(** * goflow: the call_webhook and call_resthook actions and the services registry

    A shallow embedding of

      - [flows/engine/services.go]       (the registry of service factories),
      - [flows/actions/call_webhook.go]  (the call_webhook action),
      - [flows/actions/call_resthook.go] (the call_resthook action),

    with one Rocq module per Go package.  A Go value of type [(T, error)] is a
    pair of two options ([None] is [nil]); a Go [error] is its message.  The
    actions run in a small monad that threads the run and lets a statement
    [return e] leave [Execute] from inside a loop. *)

From Stdlib Require Import String Ascii List ZArith Bool Lia Permutation.
Import ListNotations.

Open Scope string_scope.
Open Scope Z_scope.

(* ===================================================================== *)
(** ** Package flows: the data the actions exchange with their collaborators *)
(* ===================================================================== *)

Module flows.

(** A Go [error], represented by its message. *)
Definition error : Type := string.

(** A Go result [(T, error)]: either component may be [nil]. *)
Definition result (T : Type) : Type := (option T * option error)%type.

(** The interface and asset types of package [flows] that the code under
    study only passes around: expression values, the service interfaces other
    than the webhook one, and the assets that configure them. *)
Class Interfaces : Type := {
  XValue : Type;
  EmailService : Type;
  ClassificationService : Type;
  TicketService : Type;
  AirtimeService : Type;
  ExternalServiceService : Type;
  MsgCatalogService : Type;
  Classifier : Type;
  Ticketer : Type;
  ExternalService : Type;
  MsgCatalog : Type
}.

(** [flows.CallStatus] *)
Inductive CallStatus : Type :=
| CallStatusConnectionError
| CallStatusResponseError
| CallStatusSuccess
| CallStatusSubscriberGone.

(** Modelled from the spec: the struct [flows.WebhookCall], whose declaration
    is not part of the sources at hand; the fields are those of the spec's
    webhook call record, [StatusCode] being a Go [int]. *)
Record WebhookCall : Type := {
  URL : string;
  Method : string;
  StatusCode : Z;
  Request : string;
  Response : string;
  ElapsedMS : Z
}.

(** An [http.Request] as the actions build it: method, URL, body and header.
    The header is a Go map from a canonical key to the values added under
    it; a map has no order between its keys, so it is kept here as its pairs
    (key, value) sorted by key, the values of one key in the order in which
    they were added. *)
Record HTTPRequest : Type := {
  req_method : string;
  req_url : string;
  req_header : list (string * string);
  req_body : string
}.

(** A resthook asset: a slug and the URLs of its subscribers. *)
Record Resthook : Type := {
  Slug : string;
  Subscribers : list string
}.

(** The events the two actions create (package [events]):
    [events.NewError]/[events.NewErrorf], [events.NewResthookCalled] and
    [events.NewWebhookCalled]. *)
Inductive Event : Type :=
| ErrorEvent (text : string)
| ResthookCalledEvent (resthook : string) (payload : string)
| WebhookCalledEvent (call : WebhookCall) (status : CallStatus) (resthook : string).

Section Run.
Context {ifc : Interfaces}.

(** What an action does to the world outside of itself, one entry per call on
    a collaborator:
      - [LogEvent e]: [logEvent(e)];
      - [ServiceCall req res]: [svc.Call(session, req)] answered [res];
      - [SetWebhook v]: [run.SetWebhook(v)];
      - [SaveWebhookResult] and [SaveResult]: the helpers
        [baseAction.saveWebhookResult] and [baseAction.saveResult], which live
        outside the files at hand, called with these arguments (the run, the
        step and the event callback left out). *)
Inductive Effect : Type :=
| LogEvent (e : Event)
| ServiceCall (req : HTTPRequest) (res : result WebhookCall)
| SetWebhook (v : XValue)
| SaveWebhookResult (name : string) (call : WebhookCall) (status : CallStatus)
    (responseAsExtra : bool)
| SaveResult (name value category categoryLocalized input : string)
    (extra : option string).

(** The run (and, through [run.Session()], the session) as the actions see
    it: the scratch webhook value, and the effects so far, oldest first. *)
Record FlowRun : Type := {
  run_webhook : XValue;
  run_trace : list Effect
}.

(** [flows.Session]: reached only as [run.Session()]. *)
Definition Session : Type := FlowRun.

(** [flows.WebhookService]: a single method [Call(session, request)]. *)
Record WebhookService : Type := {
  Call : Session -> HTTPRequest -> result WebhookCall
}.

End Run.

End flows.

(* ===================================================================== *)
(** ** Package engine: services.go *)
(* ===================================================================== *)

Module engine.
Import flows.

Section Services.
Context {ifc : Interfaces}.

Definition EmailServiceFactory : Type := Session -> result EmailService.
Definition WebhookServiceFactory : Type := Session -> result WebhookService.
Definition ClassificationServiceFactory : Type :=
  Session -> Classifier -> result ClassificationService.
Definition TicketServiceFactory : Type :=
  Session -> Ticketer -> result TicketService.
Definition AirtimeServiceFactory : Type := Session -> result AirtimeService.
Definition ExternalServiceServiceFactory : Type :=
  Session -> ExternalService -> result ExternalServiceService.
Definition MsgCatalogServiceFactory : Type :=
  Session -> MsgCatalog -> result MsgCatalogService.

Record services : Type := {
  email : EmailServiceFactory;
  webhook : WebhookServiceFactory;
  classification : ClassificationServiceFactory;
  ticket : TicketServiceFactory;
  airtime : AirtimeServiceFactory;
  externalService : ExternalServiceServiceFactory;
  msgCatalog : MsgCatalogServiceFactory
}.

(** [errors.New] *)
Definition errors_New (msg : string) : error := msg.

Definition newEmptyServices : services := {|
  email := fun _ => (None, Some (errors_New "no email service factory configured"));
  webhook := fun _ => (None, Some (errors_New "no webhook service factory configured"));
  classification := fun _ _ =>
    (None, Some (errors_New "no classification service factory configured"));
  ticket := fun _ _ => (None, Some (errors_New "no ticket service factory configured"));
  airtime := fun _ => (None, Some (errors_New "no airtime service factory configured"));
  externalService := fun _ _ =>
    (None, Some (errors_New "no external service factory configured"));
  msgCatalog := fun _ _ =>
    (None, Some (errors_New "no external service factory configured"))
|}.

Definition Email (s : services) (session : Session) : result EmailService :=
  email s session.

Definition Webhook (s : services) (session : Session) : result WebhookService :=
  webhook s session.

Definition Classification (s : services) (session : Session) (classifier : Classifier)
  : result ClassificationService :=
  classification s session classifier.

Definition Ticket (s : services) (session : Session) (ticketer : Ticketer)
  : result TicketService :=
  ticket s session ticketer.

Definition Airtime (s : services) (session : Session) : result AirtimeService :=
  airtime s session.

Definition ExternalService (s : services) (session : Session)
  (externalService' : flows.ExternalService) : result ExternalServiceService :=
  externalService s session externalService'.

Definition MsgCatalog (s : services) (session : Session)
  (msgCatalog' : flows.MsgCatalog) : result MsgCatalogService :=
  msgCatalog s session msgCatalog'.

End Services.

End engine.

(* ===================================================================== *)
(** ** Go libraries: net/textproto and x/net/http/httpguts *)
(* ===================================================================== *)

(** The two library functions on header field names, by their documented
    behaviour on the bytes of a string: a field name is a token of RFC 7230,
    and a key made of token bytes is canonical when its first letter and
    every letter after a dash is in upper case and every other letter in
    lower case. *)
Module textproto.

(** The punctuation of a token: the non-alphanumeric entries of
    [isTokenTable]. *)
Definition tokenPunctuation : string := "!#$%&'*+-.^_`|~".

Definition between (lo hi : nat) (c : ascii) : bool :=
  (Nat.leb lo (nat_of_ascii c) && Nat.leb (nat_of_ascii c) hi)%bool.

Definition isLower (c : ascii) : bool := between 97 122 c.
Definition isUpper (c : ascii) : bool := between 65 90 c.
Definition isDigit (c : ascii) : bool := between 48 57 c.

(** [validHeaderFieldByte]: the byte is a token character. *)
Definition validHeaderFieldByte (c : ascii) : bool :=
  (isLower c || isUpper c || isDigit c ||
   existsb (Ascii.eqb c) (list_ascii_of_string tokenPunctuation))%bool.

Fixpoint allBytes (p : ascii -> bool) (s : string) : bool :=
  match s with
  | EmptyString => true
  | String c s' => (p c && allBytes p s')%bool
  end.

(** [c -= toLower] and [c += toLower], the distance between the cases. *)
Definition toUpper (c : ascii) : ascii := ascii_of_nat (nat_of_ascii c - 32).
Definition toLower (c : ascii) : ascii := ascii_of_nat (nat_of_ascii c + 32).

(** The loop of [canonicalMIMEHeaderKey]: first letter upper case and upper
    case after each dash, [upper] telling whether the next byte starts a
    word. *)
Fixpoint canonicalize (upper : bool) (s : string) : string :=
  match s with
  | EmptyString => EmptyString
  | String c s' =>
      let c' := if (upper && isLower c)%bool then toUpper c
                else if (negb upper && isUpper c)%bool then toLower c
                else c in
      String c' (canonicalize (Ascii.eqb c' "-") s')
  end.

(** [textproto.CanonicalMIMEHeaderKey]: a string with a byte that is not a
    token character is returned unchanged. *)
Definition CanonicalMIMEHeaderKey (s : string) : string :=
  if allBytes validHeaderFieldByte s then canonicalize true s else s.

End textproto.

Module httpguts.

(** [httpguts.ValidHeaderFieldName]: not empty, and token characters only (a
    byte outside ASCII belongs to a rune that is no token rune). *)
Definition ValidHeaderFieldName (v : string) : bool :=
  (negb (String.eqb v "") && textproto.allBytes textproto.validHeaderFieldByte v)%bool.

End httpguts.

(* ===================================================================== *)
(** ** Package actions: call_webhook.go and call_resthook.go *)
(* ===================================================================== *)

Module actions.
Import flows.

(** What the actions call outside of the three files: the Go standard
    library ([url.Parse], [http.NewRequest], [json.Valid],
    [strings.ToUpper]), the expression language, the assets, the JSON helpers
    and the engine's service registry.  [url_Parse] and [http_NewRequest]
    give the error of the Go function, [None] standing for [nil]. *)
Class Runtime {ifc : Interfaces} : Type := {
  FindBySlug : string -> option Resthook;
  EvaluateTemplate : FlowRun -> string -> string * option error;
  json_Valid : string -> bool;
  url_Parse : string -> option error;
  http_NewRequest : string -> string -> string -> option error;
  strings_ToUpper : string -> string;
  ExtractResponseJSON : string -> string;
  JSONToXValue : string -> XValue;
  Services : engine.services
}.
+-------+
_TASK DETAILS_. Copy out every line from the data above that has "EmailServiceFactory" in it.

_ANSWER TO THIS TASK_.
Definition EmailServiceFactory : Type := Session -> result EmailService.
  email : EmailServiceFactory;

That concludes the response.